(PROBLEM REQUIREMENTS): The data below holds a line containing "(storagepb.ReplicaState.TruncatedState s)" and a line containing "as (stats & _ & Hst)."; please quote exactly those two lines and every line between them, and nothing else.

***** SOURCE RECORDS *****

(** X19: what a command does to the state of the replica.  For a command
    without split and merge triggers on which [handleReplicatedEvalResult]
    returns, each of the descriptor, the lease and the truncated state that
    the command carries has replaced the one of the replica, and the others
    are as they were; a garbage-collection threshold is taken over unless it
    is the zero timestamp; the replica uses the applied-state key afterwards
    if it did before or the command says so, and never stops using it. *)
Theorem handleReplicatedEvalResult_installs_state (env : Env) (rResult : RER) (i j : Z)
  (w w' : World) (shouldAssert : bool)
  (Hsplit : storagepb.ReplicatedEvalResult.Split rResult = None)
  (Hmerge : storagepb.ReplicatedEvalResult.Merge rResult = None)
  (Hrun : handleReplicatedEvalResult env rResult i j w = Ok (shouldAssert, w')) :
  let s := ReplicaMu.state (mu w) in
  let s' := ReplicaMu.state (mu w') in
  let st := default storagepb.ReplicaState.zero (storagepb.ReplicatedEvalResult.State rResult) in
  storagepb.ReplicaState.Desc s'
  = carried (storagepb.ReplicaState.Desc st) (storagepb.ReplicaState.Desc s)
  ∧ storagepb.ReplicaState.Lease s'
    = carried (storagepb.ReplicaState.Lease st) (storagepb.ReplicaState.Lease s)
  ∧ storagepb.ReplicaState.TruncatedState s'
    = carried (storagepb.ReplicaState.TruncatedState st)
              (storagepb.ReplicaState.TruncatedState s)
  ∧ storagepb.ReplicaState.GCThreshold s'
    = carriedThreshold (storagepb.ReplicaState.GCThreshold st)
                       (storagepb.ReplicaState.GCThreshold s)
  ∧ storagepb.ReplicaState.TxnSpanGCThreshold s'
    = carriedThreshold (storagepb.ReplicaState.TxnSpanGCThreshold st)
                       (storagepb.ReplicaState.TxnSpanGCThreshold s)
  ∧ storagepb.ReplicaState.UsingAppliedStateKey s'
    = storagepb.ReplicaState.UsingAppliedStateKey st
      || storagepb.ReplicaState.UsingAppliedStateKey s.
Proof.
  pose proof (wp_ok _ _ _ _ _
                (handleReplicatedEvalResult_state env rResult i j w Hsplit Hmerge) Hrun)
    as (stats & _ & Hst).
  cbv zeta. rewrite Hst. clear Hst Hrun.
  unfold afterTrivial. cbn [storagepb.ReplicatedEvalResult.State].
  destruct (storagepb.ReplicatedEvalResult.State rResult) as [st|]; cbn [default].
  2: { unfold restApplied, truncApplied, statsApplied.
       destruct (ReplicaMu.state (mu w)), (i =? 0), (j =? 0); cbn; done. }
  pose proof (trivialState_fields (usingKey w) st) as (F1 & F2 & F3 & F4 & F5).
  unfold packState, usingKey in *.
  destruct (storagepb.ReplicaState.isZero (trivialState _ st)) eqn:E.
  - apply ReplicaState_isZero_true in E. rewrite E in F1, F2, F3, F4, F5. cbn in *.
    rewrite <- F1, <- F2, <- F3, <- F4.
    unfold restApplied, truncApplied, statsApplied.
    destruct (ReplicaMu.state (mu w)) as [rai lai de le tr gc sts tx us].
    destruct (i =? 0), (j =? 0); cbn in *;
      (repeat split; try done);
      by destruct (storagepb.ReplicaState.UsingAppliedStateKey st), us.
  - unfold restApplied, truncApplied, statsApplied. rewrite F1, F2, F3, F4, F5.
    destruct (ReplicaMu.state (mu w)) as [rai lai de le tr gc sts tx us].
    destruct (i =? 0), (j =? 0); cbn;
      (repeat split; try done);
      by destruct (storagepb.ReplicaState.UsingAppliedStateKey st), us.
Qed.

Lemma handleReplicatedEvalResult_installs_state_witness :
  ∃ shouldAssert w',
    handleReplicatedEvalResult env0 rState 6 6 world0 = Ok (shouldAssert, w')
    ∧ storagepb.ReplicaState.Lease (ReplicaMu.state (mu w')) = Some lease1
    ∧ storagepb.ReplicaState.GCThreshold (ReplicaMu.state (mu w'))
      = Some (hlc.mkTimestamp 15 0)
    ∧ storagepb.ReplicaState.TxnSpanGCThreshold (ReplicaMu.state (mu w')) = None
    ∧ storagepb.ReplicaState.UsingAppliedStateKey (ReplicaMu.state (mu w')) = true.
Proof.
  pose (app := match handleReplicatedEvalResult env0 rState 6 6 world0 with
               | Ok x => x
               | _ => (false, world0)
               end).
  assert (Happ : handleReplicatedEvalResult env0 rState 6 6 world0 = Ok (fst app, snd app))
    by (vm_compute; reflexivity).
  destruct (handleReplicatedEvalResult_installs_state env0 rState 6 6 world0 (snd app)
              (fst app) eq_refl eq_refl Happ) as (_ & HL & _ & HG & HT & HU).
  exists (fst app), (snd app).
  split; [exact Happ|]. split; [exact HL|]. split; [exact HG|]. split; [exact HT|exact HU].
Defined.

*****

(PROBLEM SOLUTION):
              (storagepb.ReplicaState.TruncatedState s)
  ∧ storagepb.ReplicaState.GCThreshold s'
    = carriedThreshold (storagepb.ReplicaState.GCThreshold st)
                       (storagepb.ReplicaState.GCThreshold s)
  ∧ storagepb.ReplicaState.TxnSpanGCThreshold s'
    = carriedThreshold (storagepb.ReplicaState.TxnSpanGCThreshold st)
                       (storagepb.ReplicaState.TxnSpanGCThreshold s)
  ∧ storagepb.ReplicaState.UsingAppliedStateKey s'
    = storagepb.ReplicaState.UsingAppliedStateKey st
      || storagepb.ReplicaState.UsingAppliedStateKey s.
Proof.
  pose proof (wp_ok _ _ _ _ _
                (handleReplicatedEvalResult_state env rResult i j w Hsplit Hmerge) Hrun)
    as (stats & _ & Hst).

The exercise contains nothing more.